I confess I usually skim intros in my haste to get to the good stuff. Occasionally one resonates. That said, my personal take would be to cut to the gist of the situation and begin with paragraph 4. Like you, I enjoy and sometimes write about those experiences that resonate and beg to be remembered.
Here's my edited version of paragraph 4 (which to me is enough said....though others may, and probably will, differ):
When reading fiction, I tend to reach for stories that feel real, feel possible; stories that, as tumultuous as they may be, could easily be happening down the road. The setting and the protagonists may be what we call ordinary, but the events are often extraordinary. New beginnings, loves, deaths happen every day. All of them unique, all of them deeply moving, at least to the people involved.
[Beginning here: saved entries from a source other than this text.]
(* ===== verification/IpAllocatorFacts.v ===== *)
(** * What the allocator of addresses guarantees

    The search returns the lowest free subnet of the requested length; the allocator
    hands out nothing that is in use, and counts the free addresses exactly, as long
    as the networks in use do not overlap each other.  When they do, collapsing them
    loses addresses in use. *)

From S2P Require Import Prelude Ordered IpNetwork IpAllocator.

Section Facts.
Context `{I : IpNetworks}.
Implicit Types n m c u seg : IpNetwork.

(** ** Networks as blocks of addresses *)

(** The network has the address. *)
Definition has_addr n (a : bool * Z) : Prop :=
  net_v6 n = a.1 ∧ network n ≤ a.2 ≤ broadcast n.

(** The networks share an address. *)
Definition overlaps n m : Prop :=
  net_v6 n = net_v6 m ∧ network n ≤ broadcast m ∧ network m ≤ broadcast n.

(** The networks have the same addresses. *)
Definition same_block n m : Prop :=
  net_v6 n = net_v6 m ∧ network n = network m ∧ net_prefix n = net_prefix m.

Lemma net_contains_ip_iff n a : net_contains_ip n a = true ↔ has_addr n a.
Proof.
  rewrite net_contains_ip_spec, !andb_true_iff, bool_decide_eq_true, !Z.leb_le.
  unfold has_addr. tauto.
Qed.

Lemma broadcast_ge n : network n ≤ broadcast n.
Proof. rewrite broadcast_size. pose proof (net_size_pos n). lia. Qed.

(** Two networks overlap iff one has the first address of the other. *)
Lemma overlaps_first n m :
  overlaps n m ↔ has_addr n (network_addr m) ∨ has_addr m (network_addr n).
Proof.
  unfold overlaps, has_addr, network_addr. simpl.
  pose proof (broadcast_ge n). pose proof (broadcast_ge m).
  split; [|intuition (congruence || lia)]. intros (E & ? & ?).
  destruct (Z.le_ge_cases (network n) (network m)); [left|right]; split_and!; (congruence || lia).
Qed.

Lemma overlaps_sym n m : overlaps n m → overlaps m n.
Proof. unfold overlaps. intuition congruence. Qed.

Lemma is_allocated_iff allocated c :
  is_allocated allocated c = true ↔ ∃ a, a ∈ allocated ∧ overlaps a c.
Proof.
  unfold is_allocated. rewrite existsb_exists. split.
  - intros (a & Ha & E). exists a. split; [by apply list_elem_of_In|].
    rewrite orb_true_iff, !net_contains_ip_iff in E. by apply overlaps_first.
  - intros (a & Ha & E). exists a. split; [by apply list_elem_of_In|].
    rewrite orb_true_iff, !net_contains_ip_iff. by apply overlaps_first.
Qed.

Lemma net_size_pow n : net_size n = 2 ^ (family_bits (net_v6 n) - net_prefix n).
Proof. done. Qed.

(** A network that overlaps a network with a shorter or equal prefix lies in it. *)
Lemma overlaps_nested n m : overlaps n m → net_prefix n ≤ net_prefix m →
  network n ≤ network m ∧ broadcast m ≤ broadcast n.
Proof.
  intros (Hf & H1 & H2) Hp. rewrite !broadcast_size in *.
  pose proof (net_prefix_range n). pose proof (net_prefix_range m).
  pose proof (network_aligned n) as An. pose proof (network_aligned m) as Am.
  assert (net_size n = net_size m * 2 ^ (net_prefix m - net_prefix n)) as E.
  { rewrite !net_size_pow, Hf, <-Z.pow_add_r by (rewrite ?Hf in *; lia). f_equal. lia. }
  rewrite E in *.
  destruct (blocks_nested_or_disjoint (network n) (network m) (net_size m)
              (2 ^ (net_prefix m - net_prefix n))) as [|[|]]; [apply net_size_pos| |done|done|lia..].
  apply pow2_pos. lia.
Qed.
As we walk through life we sometimes catch glimpses of other lives: couples waving their arms at each other silently in a car while stuck in traffic, people limping home at seven in the morning in full evening attire, little old ladies doing their shopping dressed entirely in black. These are the things worth noticing. These are the things that remind us of our humanity. And these are the situations, at times, where we might be called upon to help.
You intrigue me with the people limping home and the ladies dressed in black. I want to get to those stories. The babies not so much. You might suggest the efforts to 'help' often turn into situations that are possibly otherwise.
I'm just 'less is more' mindset, especially as I get older. Hope these comments help.